Il quinto presepio “LA TREBBIATURA” del 2010, è di ambientazione lombarda, e rappresentata una tipica cascina della bassa milanese, con la stalla, l’aia, e l’uso delle prime macchine agricole.

Il presepio non è solo un tentativo più o meno artistico di rappresentare attualmente l’evento storico della Natività di Cristo avvenuta circa duemila anni fa, in esso si proietta e palpita tutto lo spirito, il clima, i desideri, i sogni, insomma la vita della famiglia. Ammirando un presepio si può capire  l’aspettativa del Natale, e in un certo senso quale famiglia ci sta dietro.

Questo presepio trae motivo ispiratore dalla vita semplice e rurale che si dipanava nelle antiche cascine della campagna lombarda al momento della trebbiatura, evento che vedeva la partecipazione festosa e corale, di tutti gli abitanti della corte.
La scena della lirica Natività, composta in primo piano e suggerita da una tela del Caravaggio,
si apre e dà spazio a quei momenti di vita modesta, quotidiana,  che animano la corte cascinale:
il carro con il grano pronto ad essere trebbiato,
i contadini affacendati a un ritmo di danza,
piccoli nuclei famigliari sospesi in feriali a commoventi gesti  di vita umile e preziosa…
Ebbene, il Verbo eterno, Gesù Salvatore, ha posto la sua tenda in una cornice essenziale simile a questa, così affettuosamente rievocata nel nostro presepio. Il quale però è portatore di di un profondo messaggio evangelico rinvenibile nel raffinato simbolismo che lo adorna.
La vita della cascina viene colta nel momento della festa del grano,
questa semplice e rurale corte di altri tempi ben può denominarsi una “ nuova Betlemme “, perché Betlemme in ebraico significa “ casa del pane”. Quel Bambino deposto nella mangiatoia di una stalla che è la spiga che terbbiata, macinata, diventa la farina con cui si impasta il pane dell’immortalità.

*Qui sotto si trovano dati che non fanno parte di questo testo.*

(** X18.  The bytes handed to the escape codec are the characters of the
    payload exactly when all of them are below 128; the decoder then
    returns what the codec makes of the payload text itself. *)
Theorem decodeAjax_ascii (content : string) (entries : list (string * pyval)) (s1 : string) :
  json_loads content = Ret (PDict entries) ->
  lookup_key "showJobsData" entries = Some (PStr s1) ->
  (utf8_encode s1 = s1 <-> is_ascii s1 = true) /\
  (is_ascii s1 = true ->
   decodeAjaxShowJobsData json_loads unicode_escape content = unicode_escape s1).
Proof.
  intros Hrj Hkey.
  assert (utf8_encode s1 = s1 <-> is_ascii s1 = true) as Hiff.
  { clear. induction s1 as [|c s IH]; simpl; [done|].
    unfold utf8_char. destruct (N_of_ascii c <? 128)%N; unfold_append; simpl.
    - rewrite <- IH. split; [by intros [= ->] | by intros ->].
    - split; [|discriminate]. intros [= _ Hrest].
      pose proof (utf8_length s) as Hlen. apply (f_equal String.length) in Hrest.
      simpl in Hrest. lia. }
  split; [exact Hiff|]. intros Hascii. apply Hiff in Hascii.
  unfold decodeAjaxShowJobsData. rewrite Hrj. simpl. rewrite Hkey. simpl.
  rewrite Hascii. by destruct (unicode_escape s1).
Qed.

End EnvelopeFacts.

(** ** Whole calls *)

Lemma for_append_skip {A B} (body : A -> result (option B)) before x after :
  body x = Ret None ->
  for_append body (before ++ x :: after) [] = for_append body (before ++ after) [].
Proof.
  intros Hx. rewrite !for_append_app. simpl. by rewrite Hx.
Qed.

Lemma for_append_keep {A B} (body : A -> result (option B)) before x after b out1 out2 :
  body x = Ret (Some b) ->
  for_append body before [] = Ret out1 ->
  for_append body after [] = Ret out2 ->
  for_append body (before ++ x :: after) [] = Ret (out1 ++ b :: out2).
Proof.
  intros Hx Hbefore Hafter. rewrite for_append_app, Hbefore. simpl.
  rewrite Hx. simpl. rewrite for_append_acc, Hafter. reflexivity.
Qed.

Lemma jobOfRow_not_dataRow (row : node) : dataRow row = false -> jobOfRow row = Ret None.
Proof.
  unfold dataRow, jobOfRow. destruct (Soup.get row "class"); [|done].
  intros Hlen. apply Nat.leb_gt in Hlen.
  destruct (_ <? _)%nat eqn:Hlt; [done|]. apply Nat.ltb_ge in Hlt. lia.
Qed.

Lemma jobTable_of_data_rows (rows : list node) :
  forall jobs,
    Forall2 (fun row job => jobOfRow row = Ret (Some job)) (List.filter dataRow rows) jobs ->
    for_append jobOfRow rows [] = Ret jobs.
Proof.
  induction rows as [|row rows IH]; intros jobs H; simpl in H.
  - by inversion H.
  - simpl. destruct (dataRow row) eqn:Hrow.
    + inversion H as [|? job ? jobs' Hjob Hrest]; subst.
      rewrite Hjob. simpl. rewrite for_append_acc, (IH _ Hrest). reflexivity.
    + rewrite (jobOfRow_not_dataRow _ Hrow). simpl. by apply IH.
Qed.

Lemma parseAll_raise_split (lxml : string -> list node) (uploadData : list pyval) (e : exn) :
  parseAllUploadDataForFolder lxml uploadData = Raise e ->
  exists before lineItem after,
    uploadData = before ++ lineItem :: after /\
    Forall (fun x => returns (parseUploadDataForFolderLineItem lxml x)) before /\
    parseUploadDataForFolderLineItem lxml lineItem = Raise e.
Proof.
  unfold parseAllUploadDataForFolder. intros H.
  apply for_append_Raise in H as (before & x & after & Hxs & Hbefore & Hx).
  exists before, x, after. split; [done|]. split.
  - eapply Forall_impl; [exact Hbefore|]. intros y [o Ho].
    destruct (parseUploadDataForFolderLineItem lxml y) as [u|e']; [by eexists | discriminate].
  - destruct (parseUploadDataForFolderLineItem lxml x); [discriminate | by injection Hx as ->].
Qed.

Section WholeCalls.

Variable lxml : string -> list node.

Tra i personaggi che animano l’intero scenario, il nostro sguardo ne cattura uno che sembra, ad una prima considerazione, un estraneo, uno che non dovrebbe esserci.
Ha le sembianze di un frate in bianco e nero che si dirige verso la stalla, accerchiato da tre sacchi ricolmi di grano.
Si tratta di un omaggio, a San Domenico,  il quale inviò i suoi frati per il mondo: “ il grano ammucchiato marcisce; quello sparpagliato e gettato a mani larghe nei solchi della vita, dà frutto e fa crescere il regno di Dio”.
Così, in quei tre misteriosi sacchi sono racchiusi e prefigurati gli innumerevoli suoi figli e figlie che lungo i secoli sono divenuti piccoli chicchi  grano,
Ma c’è di più. Quel silenzioso e affascinato religioso con lo sguardo puntato sull’arcana scena della Natività vuol essere, un omaggio a un confratello che non c’è più: fra’ Venturino Alce, umilissimo e sapiente domenicano, che ebbe da Dio il dono di saper ritrarre usando matite  e pennelli.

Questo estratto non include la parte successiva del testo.